(* ===== verification/UnboundControl.v ===== *)
(** * Updating the running cache through unbound-control

    [update] of src/src/dns_managers/unbound_manager.c and what it calls: the
    table of the servers in use is computed, compared with the one Unbound was
    last given, and only the differences are sent as commands. *)

From S2P Require Import Prelude CLib GLib SockAddr NetworkAddress ServerUri ServerTable.
From S2P Require Import ConfigData World UnboundSelect FsmContext UnboundConf.

(** ** Definitions *)

(** [WIFEXITED(status) && WEXITSTATUS(status) == 0]. *)
Definition exited_zero (r : spawn_result) : bool :=
  match r with SpawnExited code => (code =? 0)%Z | _ => false end.

(** [true] is the status 0. *)
Definition execute_unbound_command (argv : list string) : M bool :=
  r ← g_spawn_sync argv;
  mret (exited_zero r).

Definition flush_argv (domain : string) : list string :=
  ["unbound-control"; "flush_zone"; domain].

Definition remove_argv (domain : string) : list string :=
  if negb (domain ==s ".") then ["unbound-control"; "forward_remove"; "+i"; domain]
  else ["unbound-control"; "forward_add"; "."; "127.0.0.1"].

Definition remove_domain (domain : string) : M bool :=
  ok ← execute_unbound_command (remove_argv domain);
  if negb ok then mret false else execute_unbound_command (flush_argv domain).

Definition forward_flags (cur_server : server_uri_t) : Z :=
  Z.lor (if (su_dnssec cur_server =? 0)%Z then 1 else 0)
        (Z.shiftl (if bool_decide (su_protocol cur_server = DNS_TLS) then 1 else 0) 1).

Definition flag_args (flags : Z) : list string :=
  if (flags =? 1)%Z then ["+i"] else if (flags =? 2)%Z then ["+t"]
  else if (flags =? 3)%Z then ["+it"] else [].

Section Control.
Context `{Inet}.

(** One server as an argument; [None] when the address has no family. *)
Definition server_argument (cur_server : server_uri_t) : option string :=
  server_arg ← ip_to_str (su_address cur_server);
  let port := server_port cur_server in
  Some (if bool_decide (su_protocol cur_server = DNS_TLS) then
          let server_arg := if negb (port =? 0)%Z then server_arg +:+ "@" +:+ fmt_d port
                            else server_arg +:+ "@853" in
          match su_name cur_server with
          | Some name => server_arg +:+ "#" +:+ name
          | None => server_arg
          end
        else if negb (port =? 0)%Z then server_arg +:+ "@" +:+ fmt_d port
        else server_arg).

(** [None]: the list is empty or an address has no family. *)
Definition get_forward_add_command (domain : string) (servers : list server_uri_t) :
    option (list string) :=
  match servers with
  | [] => None
  | cur_server :: _ =>
      args ← mapM server_argument servers;
      Some (["unbound-control"; "forward_add"] ++ flag_args (forward_flags cur_server)
            ++ domain :: args)
  end.

Definition add_domain (domain : string) (servers : list server_uri_t) : M bool :=
  argv_array ← deref (get_forward_add_command domain servers);
  ok ← execute_unbound_command argv_array;
  if negb ok then mret false else execute_unbound_command (flush_argv domain).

-*-*-

• [What the task asks]:
Reproduce exactly the line that holds "else server_arg).", then every line after it, ending with the final line of the records above.

• [Your response]:
        else server_arg).

(** [None]: the list is empty or an address has no family. *)
Definition get_forward_add_command (domain : string) (servers : list server_uri_t) :
    option (list string) :=
  match servers with
  | [] => None
  | cur_server :: _ =>
      args ← mapM server_argument servers;
      Some (["unbound-control"; "forward_add"] ++ flag_args (forward_flags cur_server)
            ++ domain :: args)
  end.

Definition add_domain (domain : string) (servers : list server_uri_t) : M bool :=
  argv_array ← deref (get_forward_add_command domain servers);
  ok ← execute_unbound_command argv_array;
  if negb ok then mret false else execute_unbound_command (flush_argv domain).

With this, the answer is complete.